A relative of Hiso allegedly went to her home and tried to persuade her to drop her complaint, accusing her of getting paid to make the allegations.
Hiso denied the allegation that he sent one of his relatives to her home.
He was released on bail on November 28, but police arrested him again on December 2 for allegedly threatening the alleged victim and failing to comply with bail conditions.
The latest charges stem from an alleged encounter near the teen’s home. She said she and her sister were walking when they heard someone calling: “We will kill you one day.”
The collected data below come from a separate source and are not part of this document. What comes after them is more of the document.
Lemma lock_ok_step a s s' : lock_ok s -> lock_step a s = Some s' -> lock_ok s'.
Proof.
  intros Hs. pose proof Hs as [Ho Hh Hp Hq]. destruct a as [p|p|p|p|p e|p|p|p| |z]; simpl.
  - destruct (pf_procs s !! p) eqn:Hpp; [done|]. intros [= <-]. unfold lock_open.
    destruct (pf_path s) as [i|] eqn:Hpath; (apply lock_ok_phase; simpl; [|..|congruence|congruence]).
    + done.
    + by apply Hp.
    + by apply lock_ok_create.
    + simpl. lia.
  - destruct (pf_procs s !! p) as [[i| | | |]|] eqn:Hpp; try done. intros [= <-]. unfold lock_try.
    destruct (pf_holder s !! i) eqn:Hi.
    + apply lock_ok_refuse. exact (lock_ok_close p (LpOpened i) s Hs Hpp).
    + specialize (Hq _ _ Hpp). simpl in Hq.
      split; simpl; try done.
      * intros q ph. rewrite !lookup_insert. case_decide as Hpq; [subst q|].
        -- intros [= <-] _. simpl. by rewrite decide_True.
        -- intros Hq' Hown. specialize (Ho _ _ Hq' Hown). case_decide; [congruence|done].
      * intros j q. rewrite lookup_insert. case_decide as Hj; [subst j; intros [= <-]|].
        -- exists (LpLocked i). by rewrite lookup_insert_eq.
        -- intros Hj'. destruct (Hh _ _ Hj') as (ph0 & H1 & H2 & H3).
           destruct (decide (p = q)) as [->|]; [rewrite Hpp in H1; by simplify_eq|].
           exists ph0. by rewrite lookup_insert_ne.
      * intros q ph. rewrite lookup_insert. case_decide; [intros [= <-]; done|].
        intros Hx. by apply (lo_procs s Hs q).
  - destruct (pf_procs s !! p) as [[|i| | |]|] eqn:Hpp; try done. intros [= <-].
    by eapply lock_ok_advance; [apply lock_ok_write|..].
  - destruct (pf_procs s !! p) as [[| |i| |]|] eqn:Hpp; try done. intros [= <-].
    by eapply lock_ok_advance; [apply lock_ok_write|..].
  - destruct (pf_procs s !! p) as [[|i|i| |]|] eqn:Hpp; try done; intros [= <-];
      apply lock_ok_refuse; apply (lock_ok_close p _ s Hs Hpp).
  - destruct (pf_procs s !! p) as [[| | |i|]|] eqn:Hpp; try done. intros [= <-].
    by eapply lock_ok_advance; [apply lock_ok_remove|..].
  - destruct (pf_procs s !! p) as [[| | | |i]|] eqn:Hpp; try done. intros [= <-].
    exact (lock_ok_close p _ s Hs Hpp).
  - destruct (pf_procs s !! p) as [ph|] eqn:Hpp; [|done]. intros [= <-].
    exact (lock_ok_close p ph s Hs Hpp).
  - intros [= <-]. by apply lock_ok_remove.
  - intros [= <-]. unfold write_path. destruct (pf_path s); [by apply lock_ok_write|].
    by apply lock_ok_write, lock_ok_create.
Qed.

(** The race the drop leaves open: the path is removed while another process has
    the file open and is not itself on its way out. A quiet removal avoids it. *)
Definition quiet (a : LockAct) (s : PidFs) : Prop :=
  match a with
  | LkUnlink p => map_Forall (fun q ph => q = p \/ leaving ph = true) (pf_procs s)
  | LkRemove => map_Forall (fun _ ph => leaving ph = true) (pf_procs s)
  | _ => True
  end.

Fixpoint quiet_run (acts : list LockAct) (s : PidFs) : Prop :=
  match acts with
  | [] => True
  | a :: acts' => quiet a s /\ match lock_step a s with
                                | Some s' => quiet_run acts' s'
                                | None => True
                                end
  end.

#[export] Instance quiet_dec a s : Decision (quiet a s).
Proof. destruct a; simpl; apply _. Defined.

#[export] Instance quiet_run_dec acts : forall s, Decision (quiet_run acts s).
Proof.
  induction acts as [|a acts IH]; intros s; simpl; [apply _|].
  destruct (lock_step a s) as [s'|]; [|apply _].
  pose proof (IH s'). apply _.
Defined.

(** Whoever has the file open and is not leaving has the file at the path open. *)
Definition on_path (s : PidFs) : Prop :=
  forall p ph, pf_procs s !! p = Some ph -> leaving ph = false -> pf_path s = Some (phase_inode ph).

Lemma on_path_phase p ph s :
  on_path s -> (leaving ph = false -> pf_path s = Some (phase_inode ph)) ->
  on_path (set_phase_of p ph s).
Proof.
  intros Hs Hph q ph'. simpl. rewrite lookup_insert. case_decide; [intros [= <-]; done|apply Hs].
Qed.

Lemma on_path_close p i s : on_path s -> on_path (close_fd p i s).
Proof. intros Hs q ph. simpl. rewrite lookup_delete. case_decide; [done|apply Hs]. Qed.

(** Creating the file at a free path, when nobody has it open. *)
Lemma on_path_free s s' :
  on_path s -> pf_path s = None -> pf_procs s' = pf_procs s -> on_path s'.
Proof. intros Hs Hn Hp q ph. rewrite Hp. intros H1 H2. specialize (Hs _ _ H1 H2). congruence. Qed.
“And I saw him,” she said.
She added that he was driving the car and looked at her. She added that another person was also in the car. She couldn’t be sure it was his voice, but she thought it was.
Wilkinson said it was not unusual for vulnerable women to become victims of sexual crimes.
“In every community — Canadian society, immigrant communities — there will always be some people who take advantage of the situation, knowing full well that what they are doing is ruining someone’s life,” she said.
“The actions of one person should not taint the overall good work done by this organization.”
The Yazidi Association of Manitoba said Hesu remained in his position, but the Ethno-Cultural Council of Manitoba removed him from its board, saying it was “unsuitable” for him to continue.
Hiso remains in detention. But the alleged victim said she was concerned a Manitoba court might grant him bail for a third time.
She said that the Yazidi community was sympathetic to her.
“Yes, most of them support me, and they go behind my back and help me,” she said.